### Your assignment:
Below are several records. Retype exactly those lines running from the one with "Lemma fails_lateb_ok w" through the one with "[DTask 0 0] ++ serves", end lines included, and no others.
*** Block opens ***
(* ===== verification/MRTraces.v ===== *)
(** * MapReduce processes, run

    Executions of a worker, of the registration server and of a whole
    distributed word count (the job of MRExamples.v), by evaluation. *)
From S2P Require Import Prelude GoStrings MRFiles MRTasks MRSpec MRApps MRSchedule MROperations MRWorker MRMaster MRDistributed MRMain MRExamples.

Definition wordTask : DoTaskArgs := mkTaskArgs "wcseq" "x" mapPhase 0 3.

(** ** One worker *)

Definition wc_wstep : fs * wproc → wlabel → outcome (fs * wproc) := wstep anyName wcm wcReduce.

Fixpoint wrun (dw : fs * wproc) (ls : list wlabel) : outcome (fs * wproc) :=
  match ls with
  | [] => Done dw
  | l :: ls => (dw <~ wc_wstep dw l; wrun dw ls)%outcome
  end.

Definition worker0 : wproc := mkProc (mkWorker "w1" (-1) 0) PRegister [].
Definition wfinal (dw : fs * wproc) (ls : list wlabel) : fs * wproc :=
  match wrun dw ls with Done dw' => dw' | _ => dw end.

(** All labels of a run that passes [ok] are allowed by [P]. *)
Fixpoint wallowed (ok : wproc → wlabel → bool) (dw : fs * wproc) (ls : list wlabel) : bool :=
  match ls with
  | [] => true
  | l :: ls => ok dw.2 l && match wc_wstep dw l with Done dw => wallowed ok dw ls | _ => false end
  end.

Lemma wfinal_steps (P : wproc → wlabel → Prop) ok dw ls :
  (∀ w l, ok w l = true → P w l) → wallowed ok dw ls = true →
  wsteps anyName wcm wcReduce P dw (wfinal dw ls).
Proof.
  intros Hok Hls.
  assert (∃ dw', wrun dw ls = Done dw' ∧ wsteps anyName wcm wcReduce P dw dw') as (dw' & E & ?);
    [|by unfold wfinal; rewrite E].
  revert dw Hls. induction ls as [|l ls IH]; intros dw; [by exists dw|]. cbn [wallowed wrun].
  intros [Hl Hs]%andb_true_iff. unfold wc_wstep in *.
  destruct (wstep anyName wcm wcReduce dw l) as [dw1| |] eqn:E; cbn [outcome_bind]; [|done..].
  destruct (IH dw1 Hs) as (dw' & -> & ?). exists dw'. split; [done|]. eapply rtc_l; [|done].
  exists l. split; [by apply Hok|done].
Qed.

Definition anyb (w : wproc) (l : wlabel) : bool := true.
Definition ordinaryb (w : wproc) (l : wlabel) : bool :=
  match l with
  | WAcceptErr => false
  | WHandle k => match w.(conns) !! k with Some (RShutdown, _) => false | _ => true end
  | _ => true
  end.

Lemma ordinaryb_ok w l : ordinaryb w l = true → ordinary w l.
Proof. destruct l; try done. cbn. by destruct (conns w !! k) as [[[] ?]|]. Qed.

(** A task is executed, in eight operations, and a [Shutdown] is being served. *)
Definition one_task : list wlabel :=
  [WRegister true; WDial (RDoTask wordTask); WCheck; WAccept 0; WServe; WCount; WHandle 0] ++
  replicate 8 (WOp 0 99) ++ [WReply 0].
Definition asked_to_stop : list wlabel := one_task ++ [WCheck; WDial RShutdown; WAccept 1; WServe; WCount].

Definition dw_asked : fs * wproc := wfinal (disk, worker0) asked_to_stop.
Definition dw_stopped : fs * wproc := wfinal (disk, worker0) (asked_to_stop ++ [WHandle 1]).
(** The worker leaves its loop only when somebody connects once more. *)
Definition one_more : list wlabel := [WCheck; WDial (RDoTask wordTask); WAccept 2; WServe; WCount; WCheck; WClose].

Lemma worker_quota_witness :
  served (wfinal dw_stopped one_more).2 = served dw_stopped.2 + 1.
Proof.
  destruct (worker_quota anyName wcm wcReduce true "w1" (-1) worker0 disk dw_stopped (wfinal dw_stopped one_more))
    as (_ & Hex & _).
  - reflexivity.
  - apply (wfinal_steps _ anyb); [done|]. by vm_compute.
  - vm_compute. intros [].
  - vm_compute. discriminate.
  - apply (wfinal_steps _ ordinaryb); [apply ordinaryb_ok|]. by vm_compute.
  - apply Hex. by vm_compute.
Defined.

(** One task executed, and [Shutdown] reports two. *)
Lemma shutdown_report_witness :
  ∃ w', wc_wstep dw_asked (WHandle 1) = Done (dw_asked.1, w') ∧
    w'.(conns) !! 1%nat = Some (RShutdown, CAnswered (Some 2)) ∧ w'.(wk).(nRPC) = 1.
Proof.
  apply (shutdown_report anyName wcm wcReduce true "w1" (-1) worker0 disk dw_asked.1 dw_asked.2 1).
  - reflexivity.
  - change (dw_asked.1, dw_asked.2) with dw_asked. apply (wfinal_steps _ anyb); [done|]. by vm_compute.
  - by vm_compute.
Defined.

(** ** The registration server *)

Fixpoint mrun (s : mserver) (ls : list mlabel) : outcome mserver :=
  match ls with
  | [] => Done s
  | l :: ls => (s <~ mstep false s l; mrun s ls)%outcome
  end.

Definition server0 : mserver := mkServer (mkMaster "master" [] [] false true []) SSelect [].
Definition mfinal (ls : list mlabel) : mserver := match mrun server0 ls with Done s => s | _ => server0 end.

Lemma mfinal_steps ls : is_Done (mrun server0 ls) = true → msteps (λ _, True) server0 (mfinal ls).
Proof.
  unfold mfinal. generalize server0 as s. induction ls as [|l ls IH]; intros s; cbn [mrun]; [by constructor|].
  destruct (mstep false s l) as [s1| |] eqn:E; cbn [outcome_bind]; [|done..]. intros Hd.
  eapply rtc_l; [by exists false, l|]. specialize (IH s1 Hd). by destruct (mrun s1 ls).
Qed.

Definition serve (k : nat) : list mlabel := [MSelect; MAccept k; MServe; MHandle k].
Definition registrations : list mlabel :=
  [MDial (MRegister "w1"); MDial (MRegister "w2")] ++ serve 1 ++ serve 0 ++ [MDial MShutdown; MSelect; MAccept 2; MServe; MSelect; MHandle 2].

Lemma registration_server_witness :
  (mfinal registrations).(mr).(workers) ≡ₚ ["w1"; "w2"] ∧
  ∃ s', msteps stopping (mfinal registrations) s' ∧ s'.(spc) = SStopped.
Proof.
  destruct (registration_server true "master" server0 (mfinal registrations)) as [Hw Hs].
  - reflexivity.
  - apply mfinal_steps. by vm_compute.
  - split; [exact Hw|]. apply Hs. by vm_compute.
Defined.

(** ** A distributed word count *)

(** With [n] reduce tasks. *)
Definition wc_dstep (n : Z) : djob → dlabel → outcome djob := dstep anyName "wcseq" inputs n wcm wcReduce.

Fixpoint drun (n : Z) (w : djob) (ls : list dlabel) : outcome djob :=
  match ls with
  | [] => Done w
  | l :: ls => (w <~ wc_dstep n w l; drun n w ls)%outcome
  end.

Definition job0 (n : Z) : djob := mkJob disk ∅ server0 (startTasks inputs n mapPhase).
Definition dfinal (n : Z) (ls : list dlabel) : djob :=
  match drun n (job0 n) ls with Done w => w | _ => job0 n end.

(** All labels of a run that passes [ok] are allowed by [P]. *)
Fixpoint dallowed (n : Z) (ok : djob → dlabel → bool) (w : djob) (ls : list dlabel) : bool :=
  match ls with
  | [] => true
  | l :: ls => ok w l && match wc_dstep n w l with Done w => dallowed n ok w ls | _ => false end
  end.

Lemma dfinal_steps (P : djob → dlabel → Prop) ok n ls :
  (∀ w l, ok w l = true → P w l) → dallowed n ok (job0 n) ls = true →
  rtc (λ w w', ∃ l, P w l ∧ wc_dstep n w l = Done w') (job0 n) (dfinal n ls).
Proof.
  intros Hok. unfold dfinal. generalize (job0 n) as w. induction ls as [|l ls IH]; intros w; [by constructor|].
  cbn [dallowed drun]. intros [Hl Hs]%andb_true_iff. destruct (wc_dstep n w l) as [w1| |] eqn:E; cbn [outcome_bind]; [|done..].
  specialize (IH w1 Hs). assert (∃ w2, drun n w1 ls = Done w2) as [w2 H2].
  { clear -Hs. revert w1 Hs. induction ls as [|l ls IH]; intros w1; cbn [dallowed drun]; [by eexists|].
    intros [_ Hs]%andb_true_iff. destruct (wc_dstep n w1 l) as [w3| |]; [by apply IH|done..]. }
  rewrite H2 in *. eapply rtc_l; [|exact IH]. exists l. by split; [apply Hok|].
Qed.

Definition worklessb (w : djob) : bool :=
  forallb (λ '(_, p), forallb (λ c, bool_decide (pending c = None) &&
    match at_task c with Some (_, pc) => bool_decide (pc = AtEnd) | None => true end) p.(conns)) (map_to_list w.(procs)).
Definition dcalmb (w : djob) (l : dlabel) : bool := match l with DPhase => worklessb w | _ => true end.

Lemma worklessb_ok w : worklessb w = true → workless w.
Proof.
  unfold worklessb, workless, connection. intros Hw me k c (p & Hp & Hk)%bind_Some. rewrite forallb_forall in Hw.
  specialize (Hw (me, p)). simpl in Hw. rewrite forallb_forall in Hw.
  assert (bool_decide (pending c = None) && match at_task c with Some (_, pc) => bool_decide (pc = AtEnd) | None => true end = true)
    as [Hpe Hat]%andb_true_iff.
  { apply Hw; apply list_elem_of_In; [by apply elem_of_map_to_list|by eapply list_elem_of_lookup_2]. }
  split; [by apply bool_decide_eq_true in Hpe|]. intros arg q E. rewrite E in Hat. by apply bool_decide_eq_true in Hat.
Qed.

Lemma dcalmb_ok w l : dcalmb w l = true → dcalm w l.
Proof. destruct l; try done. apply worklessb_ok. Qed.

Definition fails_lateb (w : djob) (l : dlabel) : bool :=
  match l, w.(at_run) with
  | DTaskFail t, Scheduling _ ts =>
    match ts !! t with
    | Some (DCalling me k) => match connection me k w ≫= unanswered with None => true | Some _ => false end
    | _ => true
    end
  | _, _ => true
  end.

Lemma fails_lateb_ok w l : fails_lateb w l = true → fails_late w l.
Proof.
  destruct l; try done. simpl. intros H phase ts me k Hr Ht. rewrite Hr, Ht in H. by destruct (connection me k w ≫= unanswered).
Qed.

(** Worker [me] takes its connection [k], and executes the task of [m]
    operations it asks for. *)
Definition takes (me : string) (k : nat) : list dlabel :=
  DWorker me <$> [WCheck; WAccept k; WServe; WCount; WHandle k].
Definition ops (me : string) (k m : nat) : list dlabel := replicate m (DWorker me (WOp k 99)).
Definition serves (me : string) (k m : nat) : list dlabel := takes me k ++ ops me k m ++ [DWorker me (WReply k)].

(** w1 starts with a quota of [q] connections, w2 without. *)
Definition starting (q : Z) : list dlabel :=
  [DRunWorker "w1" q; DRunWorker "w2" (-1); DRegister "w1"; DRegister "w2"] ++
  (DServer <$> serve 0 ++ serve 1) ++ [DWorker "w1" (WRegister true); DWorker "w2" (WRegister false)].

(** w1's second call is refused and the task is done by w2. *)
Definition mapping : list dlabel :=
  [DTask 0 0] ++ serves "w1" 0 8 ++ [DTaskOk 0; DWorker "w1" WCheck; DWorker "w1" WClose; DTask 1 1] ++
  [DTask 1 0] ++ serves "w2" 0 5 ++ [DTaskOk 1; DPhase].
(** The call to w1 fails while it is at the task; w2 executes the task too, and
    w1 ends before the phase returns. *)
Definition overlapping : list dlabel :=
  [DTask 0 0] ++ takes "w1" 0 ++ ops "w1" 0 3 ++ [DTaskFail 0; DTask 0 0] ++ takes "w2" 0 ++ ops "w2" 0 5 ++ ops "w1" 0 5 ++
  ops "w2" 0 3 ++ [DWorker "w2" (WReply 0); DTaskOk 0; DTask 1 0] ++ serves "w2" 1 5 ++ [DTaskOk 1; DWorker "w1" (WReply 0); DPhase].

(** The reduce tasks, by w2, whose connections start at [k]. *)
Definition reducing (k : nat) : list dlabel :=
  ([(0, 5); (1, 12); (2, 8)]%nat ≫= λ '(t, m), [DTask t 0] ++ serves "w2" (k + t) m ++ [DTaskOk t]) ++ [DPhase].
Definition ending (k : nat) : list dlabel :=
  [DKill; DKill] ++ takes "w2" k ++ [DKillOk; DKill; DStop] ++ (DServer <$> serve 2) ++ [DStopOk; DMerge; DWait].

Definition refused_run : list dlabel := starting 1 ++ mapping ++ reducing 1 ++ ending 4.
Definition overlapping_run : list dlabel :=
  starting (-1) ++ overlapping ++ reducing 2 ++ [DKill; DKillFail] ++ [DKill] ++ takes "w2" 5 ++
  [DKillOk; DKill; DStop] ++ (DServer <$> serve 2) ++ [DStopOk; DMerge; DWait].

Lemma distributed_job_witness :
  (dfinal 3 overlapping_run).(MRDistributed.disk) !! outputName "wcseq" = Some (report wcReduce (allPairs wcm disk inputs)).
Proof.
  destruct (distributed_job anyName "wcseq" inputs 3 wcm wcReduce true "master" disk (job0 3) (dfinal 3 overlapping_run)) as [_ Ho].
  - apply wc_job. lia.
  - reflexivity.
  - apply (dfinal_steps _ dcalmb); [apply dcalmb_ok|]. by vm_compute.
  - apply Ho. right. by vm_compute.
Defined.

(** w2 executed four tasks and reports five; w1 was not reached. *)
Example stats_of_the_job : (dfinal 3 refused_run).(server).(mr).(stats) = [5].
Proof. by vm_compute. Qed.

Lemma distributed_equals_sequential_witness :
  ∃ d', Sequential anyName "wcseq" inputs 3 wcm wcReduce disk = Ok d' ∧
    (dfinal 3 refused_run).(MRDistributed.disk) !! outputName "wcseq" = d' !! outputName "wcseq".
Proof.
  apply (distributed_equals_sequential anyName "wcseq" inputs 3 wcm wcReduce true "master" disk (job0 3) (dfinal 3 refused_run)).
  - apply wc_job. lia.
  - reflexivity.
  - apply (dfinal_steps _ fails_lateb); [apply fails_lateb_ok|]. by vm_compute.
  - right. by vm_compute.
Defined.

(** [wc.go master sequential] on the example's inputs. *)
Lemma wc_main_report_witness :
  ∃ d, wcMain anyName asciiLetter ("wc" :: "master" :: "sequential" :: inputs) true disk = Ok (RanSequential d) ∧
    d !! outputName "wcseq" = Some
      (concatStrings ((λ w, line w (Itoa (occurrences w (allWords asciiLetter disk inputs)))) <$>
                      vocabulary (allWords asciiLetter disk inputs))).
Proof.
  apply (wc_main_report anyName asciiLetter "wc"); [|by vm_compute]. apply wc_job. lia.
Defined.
*** Block closes ***
### Task result:
Lemma fails_lateb_ok w l : fails_lateb w l = true → fails_late w l.
Proof.
  destruct l; try done. simpl. intros H phase ts me k Hr Ht. rewrite Hr, Ht in H. by destruct (connection me k w ≫= unanswered).
Qed.

(** Worker [me] takes its connection [k], and executes the task of [m]
    operations it asks for. *)
Definition takes (me : string) (k : nat) : list dlabel :=
  DWorker me <$> [WCheck; WAccept k; WServe; WCount; WHandle k].
Definition ops (me : string) (k m : nat) : list dlabel := replicate m (DWorker me (WOp k 99)).
Definition serves (me : string) (k m : nat) : list dlabel := takes me k ++ ops me k m ++ [DWorker me (WReply k)].

(** w1 starts with a quota of [q] connections, w2 without. *)
Definition starting (q : Z) : list dlabel :=
  [DRunWorker "w1" q; DRunWorker "w2" (-1); DRegister "w1"; DRegister "w2"] ++
  (DServer <$> serve 0 ++ serve 1) ++ [DWorker "w1" (WRegister true); DWorker "w2" (WRegister false)].

(** w1's second call is refused and the task is done by w2. *)
Definition mapping : list dlabel :=
  [DTask 0 0] ++ serves "w1" 0 8 ++ [DTaskOk 0; DWorker "w1" WCheck; DWorker "w1" WClose; DTask 1 1] ++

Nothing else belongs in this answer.